### What is being asked
If a line in the data below contains "order", copy it.

### Input for this task
(* ===== verification/Shutdown.v ===== *)
(** * Shutdown: the request that stops the machine

    The escape key and the console's control events end the machine from other
    threads: they clear the flag [RUNNING] and cancel the processor's run
    ([src/partition.rs], [src/terminal.rs]).  The threads are interleaved here
    step by step: the loop of [src/vm.rs] with its test, its run and its
    handling of the exit as separate steps, any number of requests, each of two
    steps, and the workers of the devices, which the main thread joins when a
    device is reset and when the partition is dropped.  The hypervisor keeps a
    cancellation until the next run when none is under way. *)

From S2P Require Import Prelude Bytes HostMem GuestMem Queue Irqchip Bus VirtioDev Mmio Layout Acpi Partition Vm VmRun Lifecycle.

(** ** State *)

(** The statics that the threads share; [CANCEL_HANDLE] is 0 until
    [Partition::new] stores the partition's handle. *)
(* src/partition.rs:16-18, CANCEL_HANDLE / RUNNING *)
Record Control : Type := { ct_cancel_handle : Z; ct_running : bool }.
(* src/partition.rs:17-18, CANCEL_HANDLE / RUNNING *)
Definition control_initial : Control := {| ct_cancel_handle := 0; ct_running := true |}.

(* src/partition.rs:52-52, Partition::new *)
Definition store_handle (handle : Z) (c : Control) : Control :=
  {| ct_cancel_handle := handle; ct_running := ct_running c |}.

(* src/partition.rs:112-114, Partition::is_running *)
Definition is_running (c : Control) : bool := ct_running c.

(** Where the main thread is: about to test the flag, inside
    [WHvRunVirtualProcessor], with the result of the run, out of the loop,
    unwinding after a panic, joining workers before it goes on, past the
    destructor of the partition. *)
Inductive MainPc : Type :=
| AtTest | InRun | AtExit (exit : ExitContext + string) | OutOfLoop (why : StopReason) | Unwinding
| Joining (ws : list string) (next : MainPc) | Dropped.

(** Where a worker is: in a round of its loop, at the wait, ended. *)
Inductive WorkerPc : Type := InRound | AtWait | Stopped.

(** Where a request is: not started, past the store, done. *)
Inductive RequestPc : Type := Requested | Stored | Cancelled.

Record Threads (Ev : Type) : Type := {
  th_vm : Vm Ev;
  th_control : Control;
  (** the hypervisor's memory of a cancellation *)
  th_pending : bool;
  th_main : MainPc;
  th_requests : list RequestPc;
  (** the worker of each handler, by the handler's name *)
  th_workers : string -> WorkerPc;
  (** cancellations of a partition that no longer exists *)
  th_stale : nat;
}.
Arguments th_vm {Ev}.
Arguments th_control {Ev}.
Arguments th_pending {Ev}.
Arguments th_main {Ev}.
Arguments th_requests {Ev}.
Arguments th_workers {Ev}.
Arguments th_stale {Ev}.
Arguments Build_Threads {Ev}.

Section shutdown.
Context {prof : Profile} {Ev : Type} `{!WinEvent Ev} `{!WhvInterruptTypes} `{!VirtioConsts}
  `{!VmHost}.

#[local] Abbreviation T := (Threads Ev).
#[local] Abbreviation V := (Vm Ev).
Implicit Types t : Threads Ev.

Definition th_at (pc : MainPc) (t : T) : T :=
  {| th_vm := th_vm t; th_control := th_control t; th_pending := th_pending t; th_main := pc;
     th_requests := th_requests t; th_workers := th_workers t; th_stale := th_stale t |}.
Definition th_with_vm (v : V) (t : T) : T :=
  {| th_vm := v; th_control := th_control t; th_pending := th_pending t; th_main := th_main t;
     th_requests := th_requests t; th_workers := th_workers t; th_stale := th_stale t |}.
Definition th_with_pending (b : bool) (t : T) : T :=
  {| th_vm := th_vm t; th_control := th_control t; th_pending := b; th_main := th_main t;
     th_requests := th_requests t; th_workers := th_workers t; th_stale := th_stale t |}.
Definition th_with_requests (c : Control) (rs : list RequestPc) (t : T) : T :=
  {| th_vm := th_vm t; th_control := c; th_pending := th_pending t; th_main := th_main t;
     th_requests := rs; th_workers := th_workers t; th_stale := th_stale t |}.
Definition th_with_stale (n : nat) (t : T) : T :=
  {| th_vm := th_vm t; th_control := th_control t; th_pending := th_pending t; th_main := th_main t;
     th_requests := th_requests t; th_workers := th_workers t; th_stale := n |}.
Definition th_with_workers (ws : string -> WorkerPc) (t : T) : T :=
  {| th_vm := th_vm t; th_control := th_control t; th_pending := th_pending t; th_main := th_main t;
     th_requests := th_requests t; th_workers := ws; th_stale := th_stale t |}.
Definition th_with_worker (w : string) (pc : WorkerPc) (t : T) : T :=
  th_with_workers (fun w' => if decide (w' = w) then pc else th_workers t w') t.

(** ** The main thread *)

(** The exit of a cancelled run. *)
Definition canceled (ctx : ExitContext) : Prop := ec_exit ctx = ExitCanceled.

(* src/vm.rs:36-36, run *)
Definition test_running (t : T) : T :=
  if is_running (th_control t) then th_at InRun t else th_at (OutOfLoop StoppedByUser) t.

Definition workers_of (v : V) : list string := running_workers (v_partition v).

(** The workers that an exit has joined, those of the devices it has reset, and
    those it has started; no exit does both to one device. *)
Definition joined_workers (v v' : V) : list string :=
  filter (fun w => w ∉ workers_of v') (workers_of v).
Definition started_workers (v v' : V) : list string :=
  filter (fun w => w ∉ workers_of v) (workers_of v').

(** Where the main thread goes after the exit. *)
Definition after_exit (r : out string bool) : MainPc :=
  match r with
  | Ok true => AtTest
  | Ok false => OutOfLoop GuestStopped
  | Err e => OutOfLoop (ExitFailed e)
  | Panic | NoFuel => Unwinding
  end.

(** The handling of one exit, as in the body of the loop; a worker that is
    started begins at its wait. *)
(* src/vm.rs:39-76, run *)
Definition exit_step (exit : ExitContext + string) (t : T) : T :=
  match exit with
  | inr e => th_at (OutOfLoop (RunFailed e)) t
  | inl ctx =>
      let '(r, v) := (handle_exit ctx : M V string bool) (th_vm t) in
      let started := started_workers (th_vm t) v in
      th_at (Joining (joined_workers (th_vm t) v) (after_exit r))
        (th_with_workers (fun w => if decide (w ∈ started) then AtWait else th_workers t w)
          (th_with_vm v t))
  end.

(** A run returns at once, as cancelled, when a cancellation is pending;
    otherwise it returns when the guest exits or the call fails, if it does.
    The destructor, on the way out as on a panic, joins the workers of the
    devices in any order before it deletes anything; a join waits until the
    worker has ended. *)
(* src/partition.rs:346-358, Partition::run_vp *)
Inductive main_step : T -> T -> Prop :=
| step_test t : th_main t = AtTest -> main_step t (test_running t)
| step_cancelled t ctx :
    th_main t = InRun -> th_pending t = true -> canceled ctx ->
    main_step t (th_at (AtExit (inl ctx)) (th_with_pending false t))
| step_guest_exit t exit :
    th_main t = InRun -> th_pending t = false -> main_step t (th_at (AtExit exit) t)
| step_exit t exit : th_main t = AtExit exit -> main_step t (exit_step exit t)
| step_drop t order :
    ((exists why, th_main t = OutOfLoop why) \/ th_main t = Unwinding) ->
    order ≡ₚ workers_of (th_vm t) -> main_step t (th_at (Joining order Dropped) t)
| step_join t w ws next :
    th_main t = Joining (w :: ws) next -> th_workers t w = Stopped ->
    main_step t (th_at (Joining ws next) t)
| step_joined t next : th_main t = Joining [] next -> main_step t (th_at next t).

(** ** The workers

    A worker is woken for a round and comes back to its wait, if the round
    ends; it takes the stop event, which the main thread signals before it
    joins, at its wait; a wait that fails and a panic end it. *)
Inductive worker_step : T -> T -> Prop :=
| step_round t w : th_workers t w = AtWait -> worker_step t (th_with_worker w InRound t)
| step_round_end t w : th_workers t w = InRound -> worker_step t (th_with_worker w AtWait t)
| step_stop t w ws next :
    th_main t = Joining (w :: ws) next -> th_workers t w = AtWait ->
    worker_step t (th_with_worker w Stopped t)
| step_fail t w : th_workers t w <> Stopped -> worker_step t (th_with_worker w Stopped t).

(** ** The requests *)

(** [RUNNING.store(false)] *)
(* src/partition.rs:161-161, Partition::cancel_vp *)
Definition store_stop (c : Control) : Control :=
  {| ct_cancel_handle := ct_cancel_handle c; ct_running := false |}.

(** The load of the handle and the call.  A cancellation of a deleted
    partition is a call on a stale handle; its result is dropped. *)
(* src/partition.rs:162-167, Partition::cancel_vp *)
Definition cancel_run (t : T) : T :=
  if ct_cancel_handle (th_control t) =? 0 then t
  else match th_main t with
       | Dropped => th_with_stale (S (th_stale t)) t
       | _ => th_with_pending true t
       end.

(** [signal_shutdown], called by the reader of the keyboard and by the handler
    of control events, in whatever thread each runs. *)
(* src/terminal.rs:160-162, signal_shutdown *)
Inductive request_step : T -> T -> Prop :=
| step_store t i :
    th_requests t !! i = Some Requested ->
    request_step t (th_with_requests (store_stop (th_control t)) (<[i := Stored]> (th_requests t)) t)
| step_cancel t i :
    th_requests t !! i = Some Stored ->
    request_step t (th_with_requests (th_control t) (<[i := Cancelled]> (th_requests t)) (cancel_run t)).

Definition thread_step (t t' : T) : Prop := main_step t t' \/ request_step t t' \/ worker_step t t'.

(** The state in which [main] enters the loop: the partition exists, nothing
    was cancelled; the requests are those that will come. *)
Record at_start (v : V) (t : T) : Prop := {
  as_vm : th_vm t = v;
  as_running : ct_running (th_control t) = true;
  as_handle : ct_cancel_handle (th_control t) <> 0;
  as_pending : th_pending t = false;
  as_main : th_main t = AtTest;
  as_requests : Forall (eq Requested) (th_requests t);
  as_stale : th_stale t = O;
}.

(** ** The invariant *)

Definition stopping (t : T) : Prop := exists i pc, th_requests t !! i = Some pc /\ pc <> Requested.
Definition cancelled (t : T) : Prop := exists i, th_requests t !! i = Some Cancelled.

Record threads_ok (t : T) : Prop := {
  to_handle : ct_cancel_handle (th_control t) <> 0;
  (** the flag is clear exactly when a request has come *)
  to_flag : ct_running (th_control t) = false <-> stopping t;
  (** a completed request is not lost: a run under way will return *)
  to_pending : cancelled t -> th_main t = InRun -> th_pending t = true;
}.

Lemma insert_stopping t t' i pc pc' :
  th_requests t !! i = Some pc -> pc' <> Requested ->
  th_requests t' = <[i := pc']> (th_requests t) -> stopping t'.
Proof.
  intros Hi Hp Ht'. exists i, pc'. rewrite Ht'. split; [|done].
  apply list_lookup_insert_eq. by eapply lookup_lt_Some.
Qed.

Lemma th_same_requests t t' :
  th_requests t' = th_requests t -> th_control t' = th_control t ->
  (cancelled t -> th_main t' = InRun -> th_pending t' = true) -> threads_ok t -> threads_ok t'.
Proof.
  intros Hr Hc Hp [Hh Hf _]. unfold stopping, cancelled in *. split; rewrite ?Hc; unfold stopping, cancelled;
    rewrite ?Hr; done.
Qed.

(** Where a thread that joins is going. *)
Fixpoint target (pc : MainPc) : MainPc :=
  match pc with Joining _ next => target next | pc => pc end.

(** Where a thread goes from a join. *)
Definition joins_end (t : T) : Prop :=
  match th_main t with
  | Joining _ next => match next with AtTest | OutOfLoop _ | Unwinding | Dropped => True | _ => False end
  | _ => True
  end.

Lemma exit_step_control exit t :
  th_requests (exit_step exit t) = th_requests t /\ th_control (exit_step exit t) = th_control t /\
  joins_end (exit_step exit t) /\ th_main (exit_step exit t) <> InRun.
Proof.
  unfold joins_end. destruct exit as [ctx|e]; cbn [exit_step]; [|done].
  by destruct (handle_exit ctx (th_vm t)) as [[[]| | |] v].
Qed.

Lemma main_step_joins t t' : main_step t t' -> joins_end t -> joins_end t'.
Proof.
  intros Hs. pose proof (fun exit => exit_step_control exit t) as He. unfold joins_end in *.
  destruct Hs as [t Em|t ctx Em Ep _|t exit Em Ep|t exit Em|t order Em Ho|t w ws next Em Hw|t next Em];
    rewrite ?Em; try done.
  - unfold test_running. by destruct is_running.
  - intros _. apply He.
  - cbn. by destruct next.
Qed.

Lemma main_step_ok t t' : main_step t t' -> joins_end t -> threads_ok t -> threads_ok t'.
Proof.
  intros Hs Hj Hok. pose proof Hok as [Hh Hf Hp].
  destruct Hs as [t Em|t ctx Em Ep _|t exit Em Ep|t exit Em|t order Em Ho|t w ws next Em Hw|t next Em].
  - unfold test_running, is_running. destruct (ct_running (th_control t)) eqn:Er;
      (eapply th_same_requests; [..|exact Hok]; try done).
    intros (i & Hi) _. assert (true = false) as [=]. { apply Hf. by exists i, Cancelled. }
  - by eapply th_same_requests, Hok.
  - by eapply th_same_requests, Hok.
  - destruct (exit_step_control exit t) as (Hr & Hc & _ & Hn).
    by eapply th_same_requests, Hok.
  - by eapply th_same_requests, Hok.
  - by eapply th_same_requests, Hok.
  - eapply th_same_requests, Hok; [done..|]. cbn. intros _ ->. unfold joins_end in Hj. by rewrite Em in Hj.
Qed.

(** A worker's step changes nothing else. *)
Lemma worker_step_same t t' :
  worker_step t t' -> exists ws, t' = th_with_workers ws t.
Proof. intros []; by eexists. Qed.

Lemma request_step_ok t t' : request_step t t' -> threads_ok t -> threads_ok t'.
Proof.
  intros Hs [Hh Hf Hp]. destruct Hs as [t i Hi|t i Hi].
  - split; cbn [th_with_requests th_control th_requests th_main th_pending store_stop
      ct_running ct_cancel_handle]; [done| |].
    + split; [|done]. intros _. by apply (insert_stopping t _ i Requested Stored).
    + intros (j & Hj). cbn [th_with_requests th_requests] in Hj. apply Hp. exists j.
      destruct (decide (i = j)) as [<-|Hne].
      * rewrite list_lookup_insert_eq in Hj by (by eapply lookup_lt_Some). done.
      * by rewrite list_lookup_insert_ne in Hj by done.
  - assert (th_main (cancel_run t) = th_main t /\ th_pending (cancel_run t) =
      match th_main t with Dropped => th_pending t | _ => true end) as [Em Ep].
    { unfold cancel_run. rewrite (proj2 (Z.eqb_neq _ _) Hh). by destruct (th_main t) eqn:E; cbn. }
    split; cbn [th_with_requests th_control th_requests th_main th_pending]; [done| |].
    + rewrite Hf. split; intros _; [by apply (insert_stopping t _ i Stored Cancelled)|].
      by exists i, Stored.
    + intros _ Hm. rewrite Em in Hm. by rewrite Ep, Hm.
Qed.
(* src/bootparam.rs:3402-3490, bindgen_test_layout_jailhouse_setup_data__bindgen_ty_2 *)
Definition bindgen_test_layout_jailhouse_setup_data__bindgen_ty_2 : bool :=
  layout_test jailhouse_setup_data__bindgen_ty_2 276 1 [
    ("pm_timer_address", 0%nat); ("num_cpus", 2%nat); ("pci_mmconfig_base", 4%nat);
    ("tsc_khz", 12%nat); ("apic_khz", 16%nat); ("standard_ioapic", 20%nat); ("cpu_ids", 21%nat)].

(* src/bootparam.rs:3505-3533, bindgen_test_layout_jailhouse_setup_data__bindgen_ty_3 *)
Definition bindgen_test_layout_jailhouse_setup_data__bindgen_ty_3 : bool :=
  layout_test jailhouse_setup_data__bindgen_ty_3 4 1 [
    ("flags", 0%nat)].

(* src/bootparam.rs:3594-3628, bindgen_test_layout_ima_setup_data *)
Definition bindgen_test_layout_ima_setup_data : bool :=
  layout_test ima_setup_data 16 1 [
    ("addr", 0%nat); ("size", 8%nat)].

(* src/bootparam.rs:3668-4032, bindgen_test_layout_boot_params *)
Definition bindgen_test_layout_boot_params : bool :=
  layout_test boot_params 4096 1 [
    ("screen_info", 0%nat); ("apm_bios_info", 64%nat); ("_pad2", 84%nat);
    ("tboot_addr", 88%nat); ("ist_info", 96%nat); ("acpi_rsdp_addr", 112%nat);
    ("_pad3", 120%nat); ("hd0_info", 128%nat); ("hd1_info", 144%nat);
    ("sys_desc_table", 160%nat); ("olpc_ofw_header", 176%nat); ("ext_ramdisk_image", 192%nat);
    ("ext_ramdisk_size", 196%nat); ("ext_cmd_line_ptr", 200%nat); ("_pad4", 204%nat);
    ("cc_blob_address", 316%nat); ("edid_info", 320%nat); ("efi_info", 448%nat);
    ("alt_mem_k", 480%nat); ("scratch", 484%nat); ("e820_entries", 488%nat);
    ("eddbuf_entries", 489%nat); ("edd_mbr_sig_buf_entries", 490%nat); ("kbd_status", 491%nat);
    ("secure_boot", 492%nat); ("_pad5", 493%nat); ("sentinel", 495%nat); ("_pad6", 496%nat);
    ("hdr", 497%nat); ("_pad7", 620%nat); ("edd_mbr_sig_buffer", 656%nat);
    ("e820_table", 720%nat); ("_pad8", 3280%nat); ("eddbuf", 3328%nat); ("_pad9", 3820%nat)].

### Written answer
    devices in any order before it deletes anything; a join waits until the
| step_drop t order :
    order ≡ₚ workers_of (th_vm t) -> main_step t (th_at (Joining order Dropped) t)
  destruct Hs as [t Em|t ctx Em Ep _|t exit Em Ep|t exit Em|t order Em Ho|t w ws next Em Hw|t next Em];
  destruct Hs as [t Em|t ctx Em Ep _|t exit Em Ep|t exit Em|t order Em Ho|t w ws next Em Hw|t next Em].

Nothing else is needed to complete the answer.